### What needs to be done
For the listing below, output exactly the lines from the line with "as (cents & month & year & cur & ->" up to and including the line with "intros Hr data req.", and no other lines.

........

(** X10. When [uuidv4] never returns the same token twice, a request gets a
    transaction id different from that of every request accepted before it,
    also when both carry the same [x-trace-id] header; and a request without
    the header gets a trace id that differs from its own transaction id. *)
Theorem transaction_ids_differ (route1 route2 : Route) (req1 req2 : Req)
    (w w2 : World) :
  (forall i j, i <> j -> uuidv4 O i <> uuidv4 O j) ->
  let first := accept O route1 req1 w in
  let second := accept O route2 req2 w2 in
  (uuidCalls first.2 <= uuidCalls w2)%nat ->
  transactionId second.1.1 <> transactionId first.1.1 /\
  (truthy (header req2 "x-trace-id") = false ->
   traceId second.1.1 <> transactionId second.1.1 /\
   traceId second.1.1 <> transactionId first.1.1).
Proof.
  intros Hinj first second Hlater. subst first second.
  destruct (accept_ids route1 req1 w) as (n1 & _ & Ht1 & Hu1 & _).
  destruct (accept_ids route2 req2 w2) as (n2 & Hn2 & Ht2 & _ & Hfresh).
  rewrite Hu1 in Hlater. rewrite Ht1, Ht2. split.
  - intros [= E]. apply (Hinj n2 n1); [lia|done].
  - intros Hno. destruct (Hfresh Hno) as [-> ->]. split.
    + intros [= E]. apply (Hinj (uuidCalls w2) (S (uuidCalls w2))); [lia|done].
    + intros [= E]. apply (Hinj (uuidCalls w2) n1); [lia|done].
Qed.

End DistinctTransactions.

Lemma transaction_ids_differ_witness :
  (forall i j, i <> j -> uuidv4 (scripted []) i <> uuidv4 (scripted []) j) /\
  transactionId (accept (scripted []) GetHealth lookup
                   (accept (scripted []) GetHealth lookup idle).2).1.1
  <> transactionId (accept (scripted []) GetHealth lookup idle).1.1.
Proof.
  assert (forall i j, i <> j -> uuidv4 (scripted []) i <> uuidv4 (scripted []) j) as Hinj.
  { intros i j Hij E. cbn in E. injection E as E.
    by apply pretty_nat_inj in E. }
  split; [exact Hinj|].
  apply (transaction_ids_differ (scripted []) GetHealth GetHealth lookup lookup idle
           (accept (scripted []) GetHealth lookup idle).2 Hinj).
  apply le_n.
Defined.

(** * Further properties of the generator *)

Module ClientFacts.
Import LoadGenerator Client.

Section RandomInt.
Context (mathRandom : nat -> Q).
Local Open Scope Q_scope.


End RandomInt.


Section GeneratedRequests.
Context (src : Sources) (mathRandom : nat -> Q).
Local Open Scope Q_scope.

Lemma field_absent (k : string) (o : Obj) :
  ~ In k (keys o) -> field k o = JUndefined.
Proof.
  induction o as [|[k' v] o IH]; [done|].
  cbn. intros Hk. destruct (String.eqb_spec k k') as [->|_]; [tauto|].
  apply IH. tauto.
Qed.

(** A property read on the far side of the wire is the property of the
    object that was sent. *)
Lemma prop_wire (k : string) (o : Obj) :
  List.NoDup (keys o) -> prop (wire o) k = field k o.
Proof.
  unfold wire, prop. induction o as [|[k' v] o IH]; [done|].
  intros Hnd. inversion Hnd as [|? ? Hk' Hnd']; subst.
  specialize (IH Hnd'). cbn [List.filter snd field].
  destruct (String.eqb_spec k k') as [->|Hne].
  - destruct v; rewrite ?list_to_map_cons, ?lookup_insert_eq; try reflexivity.
    rewrite IH. by apply field_absent.
  - destruct v; rewrite ?list_to_map_cons, ?lookup_insert_ne by congruence;
      exact IH.
Qed.

Lemma truthy_cents (cents : Z) :
  (1 <= cents)%Z -> truthy (JNum (inject_Z cents / 100)) = true.
Proof.
  intros H. cbn [truthy]. apply negb_true_iff.
  destruct (Qeq_bool (inject_Z cents / 100) 0) eqn:E; [|done].
  apply Qeq_bool_iff in E. unfold Qeq in E. cbn in E. lia.
Qed.

Lemma truthy_currency (i : Z) :
  (0 <= i <= 5)%Z ->
  In (index currencies i) currencies /\ truthy (index currencies i) = true.
Proof.
  intros Hi.
  assert (i = 0 \/ i = 1 \/ i = 2 \/ i = 3 \/ i = 4 \/ i = 5)%Z
    as [->|[->|[->|[->|[->| ->]]]]] by lia; cbn; auto 10.
Qed.

Lemma generatePaymentRequest_fields (g : Gen) (k : nat) :
  (forall n, 0 <= mathRandom n /\ mathRandom n < 1) ->
  exists (cents month year : Z) (currency : JsValue),
    generatePaymentRequest src mathRandom g k =
      ([ ("amount", JNum (inject_Z cents / 100));
         ("currency", currency);
         ("customerId",
          JStr ("cust_" +:+ String.substring 0 8 (fakerUuid src k)));
         ("cardDetails",
          JObj [ ("number", JStr (fakerCardNumber src (1 + k)));
                 ("expiry", JStr (pretty month +:+ "/" +:+ pretty year));
                 ("cvv", JStr (fakerCardCVV src (2 + k))) ]) ],
       drawn 4 g, (3 + k)%nat) /\
    (100 <= cents <= 10000)%Z /\
    In currency currencies /\ truthy currency = true /\
    (1 <= month <= 12)%Z /\ (23 <= year <= 30)%Z.
Proof.
  intros Hr.
  unfold generatePaymentRequest, getRandomInt, random.
  cbn -[floor Z.add Z.sub Qmult Qdiv inject_Z pretty index String.substring].
  eexists _, _, _, _. split; [reflexivity|].
  destruct (Hr (randomCalls g)) as [Ha0 Ha1].
  destruct (Hr (S (randomCalls g))) as [Hb0 Hb1].
  destruct (Hr (S (S (randomCalls g)))) as [Hc0 Hc1].
  destruct (Hr (S (S (S (randomCalls g))))) as [Hd0 Hd1].
  pose proof (floor_scaled _ (10000 - 100 + 1) Ha0 Ha1 ltac:(lia)) as Hcents.
  pose proof (floor_scaled _ (Z.of_nat (length currencies) - 1 - 0 + 1)
                Hb0 Hb1 ltac:(cbn; lia)) as Hcur.
  pose proof (floor_scaled _ (12 - 1 + 1) Hc0 Hc1 ltac:(lia)) as Hmonth.
  pose proof (floor_scaled _ (30 - 23 + 1) Hd0 Hd1 ltac:(lia)) as Hyear.
  split; [lia|].
  assert (0 <= floor (mathRandom (S (randomCalls g))
                      * inject_Z (Z.of_nat (length currencies) - 1 - 0 + 1)) + 0 <= 5)%Z
    as Hi by (cbn [length currencies] in *; lia).
  destruct (truthy_currency _ Hi) as [Hin Htr].
  split; [exact Hin|]. split; [exact Htr|]. lia.
Qed.

(** X12. With draws of [[0, 1)], [generatePaymentRequest()] gives an
    amount of 100 to 10000 cents divided by 100, one of the six currencies,
    a customer id of [cust_] and the first eight characters of a [faker]
    uuid, and an expiry of a month 1 to 12 and a year 23 to 30; it consumes
    four draws and three [faker] calls. *)
Theorem generated_payment_request (g : Gen) (k : nat) :
  (forall n, 0 <= mathRandom n /\ mathRandom n < 1) ->
  let out := generatePaymentRequest src mathRandom g k in
  let data := out.1.1 in
  (exists cents : Z,
     (100 <= cents <= 10000)%Z /\
     field "amount" data = JNum (inject_Z cents / 100)) /\
  In (field "currency" data) currencies /\
  field "customerId" data =
    JStr ("cust_" +:+ String.substring 0 8 (fakerUuid src k)) /\
  (exists month year : Z,
     (1 <= month <= 12)%Z /\ (23 <= year <= 30)%Z /\
     field "cardDetails" data =
       JObj [ ("number", JStr (fakerCardNumber src (1 + k)));
              ("expiry", JStr (pretty month +:+ "/" +:+ pretty year));
              ("cvv", JStr (fakerCardCVV src (2 + k))) ]) /\
  keys data = ["amount"; "currency"; "customerId"; "cardDetails"] /\
  out.1.2 = drawn 4 g /\ out.2 = (3 + k)%nat.
Proof.
  intros Hr out data. subst data out.
  destruct (generatePaymentRequest_fields g k Hr)
    as (cents & month & year & cur & -> & Hcents & Hin & _ & Hmonth & Hyear).
  cbn [fst snd].
  split; [by exists cents|]. split; [exact Hin|]. split; [reflexivity|].
  split; [by exists month, year|]. by repeat split.
Qed.

(** X13. Every request [generatePaymentRequest()] builds from draws of
    [[0, 1)] passes the payment handler's check once it is posted: the
    service reads the amount, the currency and the customer id that were
    sent, sets its timer and never answers 400 for a missing field. *)
Theorem generated_payment_is_accepted (g : Gen) (k : nat)
    (O : PaymentService.Oracles) (ambient : gmap string string) (peer : JsValue)
    (traceId : string) (res : PaymentService.Res) (w : PaymentService.World) :
  (forall n, 0 <= mathRandom n /\ mathRandom n < 1) ->
  let data := (generatePaymentRequest src mathRandom g k).1.1 in
  let req := post "/api/payments" ambient peer traceId data in
  prop (PaymentService.body req) "amount" = field "amount" data /\
  prop (PaymentService.body req) "currency" = field "currency" data /\
  prop (PaymentService.body req) "customerId" = field "customerId" data /\
  exists ms callback w',
    PaymentService.postPayments O req res w = (Timer ms callback, w').
Proof.
  intros Hr data req.
  destruct (generatePaymentRequest_fields g k Hr)
    as (cents & month & year & cur & Heq & Hcents & _ & Hcur & _).
  subst req data. rewrite Heq. cbn [fst snd post PaymentService.body].
  assert (List.NoDup (keys [ ("amount", JNum (inject_Z cents / 100));
                             ("currency", cur);
                             ("customerId",
                              JStr ("cust_" +:+ String.substring 0 8 (fakerUuid src k)));
                             ("cardDetails",
                              JObj [ ("number", JStr (fakerCardNumber src (1 + k)));
                                     ("expiry", JStr (pretty month +:+ "/" +:+ pretty year));
                                     ("cvv", JStr (fakerCardCVV src (2 + k))) ]) ]))
    as Hnd.
  { cbn. repeat constructor; cbn; intuition discriminate. }
  rewrite !(prop_wire _ _ Hnd).
  repeat (split; [reflexivity|]).
  destruct (postPayments_valid O
              (post "/api/payments" ambient peer traceId
                 [ ("amount", JNum (inject_Z cents / 100));
                   ("currency", cur);
                   ("customerId",
                    JStr ("cust_" +:+ String.substring 0 8 (fakerUuid src k)));
                   ("cardDetails",
                    JObj [ ("number", JStr (fakerCardNumber src (1 + k)));
                           ("expiry", JStr (pretty month +:+ "/" +:+ pretty year));
                           ("cvv", JStr (fakerCardCVV src (2 + k))) ]) ])
              res w) as (w' & Hpost & _).
  - cbn [post PaymentService.body]. rewrite (prop_wire _ _ Hnd).
    apply truthy_cents. lia.
  - cbn [post PaymentService.body]. rewrite (prop_wire _ _ Hnd). exact Hcur.
  - cbn [post PaymentService.body]. rewrite (prop_wire _ _ Hnd). reflexivity.
  - by eexists _, _, w'.
Qed.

........

### Reply
    as (cents & month & year & cur & -> & Hcents & Hin & _ & Hmonth & Hyear).
  cbn [fst snd].
  split; [by exists cents|]. split; [exact Hin|]. split; [reflexivity|].
  split; [by exists month, year|]. by repeat split.
Qed.

(** X13. Every request [generatePaymentRequest()] builds from draws of
    [[0, 1)] passes the payment handler's check once it is posted: the
    service reads the amount, the currency and the customer id that were
    sent, sets its timer and never answers 400 for a missing field. *)
Theorem generated_payment_is_accepted (g : Gen) (k : nat)
    (O : PaymentService.Oracles) (ambient : gmap string string) (peer : JsValue)
    (traceId : string) (res : PaymentService.Res) (w : PaymentService.World) :
  (forall n, 0 <= mathRandom n /\ mathRandom n < 1) ->
  let data := (generatePaymentRequest src mathRandom g k).1.1 in
  let req := post "/api/payments" ambient peer traceId data in
  prop (PaymentService.body req) "amount" = field "amount" data /\
  prop (PaymentService.body req) "currency" = field "currency" data /\
  prop (PaymentService.body req) "customerId" = field "customerId" data /\
  exists ms callback w',
    PaymentService.postPayments O req res w = (Timer ms callback, w').
Proof.
  intros Hr data req.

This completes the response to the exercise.